What is needed: From the entries below, please output exactly the lines starting at the one containing "Lemma mutex_inv_step s" and ending at the one containing "intros t Ht", both included.

Records to process:
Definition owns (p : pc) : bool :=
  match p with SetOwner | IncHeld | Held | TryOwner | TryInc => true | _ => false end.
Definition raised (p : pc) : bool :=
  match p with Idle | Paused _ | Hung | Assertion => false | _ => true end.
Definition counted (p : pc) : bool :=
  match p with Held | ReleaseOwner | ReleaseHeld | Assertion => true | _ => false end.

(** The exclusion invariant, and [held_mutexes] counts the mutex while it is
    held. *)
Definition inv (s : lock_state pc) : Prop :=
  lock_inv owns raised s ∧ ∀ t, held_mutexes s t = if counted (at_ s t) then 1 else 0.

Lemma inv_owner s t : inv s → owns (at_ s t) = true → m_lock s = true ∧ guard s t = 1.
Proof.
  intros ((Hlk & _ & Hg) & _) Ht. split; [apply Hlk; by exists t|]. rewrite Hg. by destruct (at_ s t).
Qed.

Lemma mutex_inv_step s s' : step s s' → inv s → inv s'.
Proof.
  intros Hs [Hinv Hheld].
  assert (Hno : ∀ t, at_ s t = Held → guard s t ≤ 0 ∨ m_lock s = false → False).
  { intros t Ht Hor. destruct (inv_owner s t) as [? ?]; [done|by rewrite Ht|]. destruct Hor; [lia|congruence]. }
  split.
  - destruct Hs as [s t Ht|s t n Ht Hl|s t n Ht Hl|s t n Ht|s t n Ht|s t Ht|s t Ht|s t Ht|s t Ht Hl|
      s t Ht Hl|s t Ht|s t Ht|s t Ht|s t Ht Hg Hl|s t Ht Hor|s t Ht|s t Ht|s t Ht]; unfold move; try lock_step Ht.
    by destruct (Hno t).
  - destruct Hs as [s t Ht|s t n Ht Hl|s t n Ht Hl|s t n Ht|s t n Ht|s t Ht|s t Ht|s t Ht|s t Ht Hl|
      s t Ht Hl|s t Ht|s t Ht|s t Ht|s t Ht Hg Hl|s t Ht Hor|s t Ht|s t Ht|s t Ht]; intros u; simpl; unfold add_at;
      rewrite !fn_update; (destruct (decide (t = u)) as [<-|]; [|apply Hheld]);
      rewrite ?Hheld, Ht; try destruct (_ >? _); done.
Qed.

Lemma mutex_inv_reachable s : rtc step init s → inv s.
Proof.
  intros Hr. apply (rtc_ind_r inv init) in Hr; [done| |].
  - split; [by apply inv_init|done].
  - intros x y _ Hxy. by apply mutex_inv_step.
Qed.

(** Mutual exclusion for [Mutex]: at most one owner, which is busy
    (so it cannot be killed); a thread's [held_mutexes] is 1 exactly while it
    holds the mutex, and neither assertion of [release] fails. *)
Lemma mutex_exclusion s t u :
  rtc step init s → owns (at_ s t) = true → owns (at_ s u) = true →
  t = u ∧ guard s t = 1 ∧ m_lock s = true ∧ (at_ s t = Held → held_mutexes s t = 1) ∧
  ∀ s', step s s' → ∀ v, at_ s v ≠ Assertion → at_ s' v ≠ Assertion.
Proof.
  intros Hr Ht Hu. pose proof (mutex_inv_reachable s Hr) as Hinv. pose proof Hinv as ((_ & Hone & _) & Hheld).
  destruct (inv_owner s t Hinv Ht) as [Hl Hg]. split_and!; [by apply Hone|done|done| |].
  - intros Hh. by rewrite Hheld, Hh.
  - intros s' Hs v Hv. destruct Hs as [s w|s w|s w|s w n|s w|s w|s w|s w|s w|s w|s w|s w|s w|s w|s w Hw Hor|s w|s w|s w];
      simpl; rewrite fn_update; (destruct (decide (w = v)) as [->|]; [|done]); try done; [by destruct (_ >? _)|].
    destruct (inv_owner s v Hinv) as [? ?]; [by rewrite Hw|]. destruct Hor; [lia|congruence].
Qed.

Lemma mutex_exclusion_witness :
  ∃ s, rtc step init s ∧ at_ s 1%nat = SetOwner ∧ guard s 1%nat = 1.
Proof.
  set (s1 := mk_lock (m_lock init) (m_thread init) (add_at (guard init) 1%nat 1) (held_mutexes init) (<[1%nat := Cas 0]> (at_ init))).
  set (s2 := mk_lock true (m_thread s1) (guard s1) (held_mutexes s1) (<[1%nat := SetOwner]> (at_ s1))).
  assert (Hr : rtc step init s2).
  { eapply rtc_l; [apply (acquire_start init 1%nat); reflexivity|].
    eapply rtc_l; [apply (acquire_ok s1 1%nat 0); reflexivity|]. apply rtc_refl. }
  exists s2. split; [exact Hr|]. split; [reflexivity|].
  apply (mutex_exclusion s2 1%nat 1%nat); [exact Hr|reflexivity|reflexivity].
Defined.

Written response:
Lemma mutex_inv_step s s' : step s s' → inv s → inv s'.
Proof.
  intros Hs [Hinv Hheld].
  assert (Hno : ∀ t, at_ s t = Held → guard s t ≤ 0 ∨ m_lock s = false → False).
  { intros t Ht Hor. destruct (inv_owner s t) as [? ?]; [done|by rewrite Ht|]. destruct Hor; [lia|congruence]. }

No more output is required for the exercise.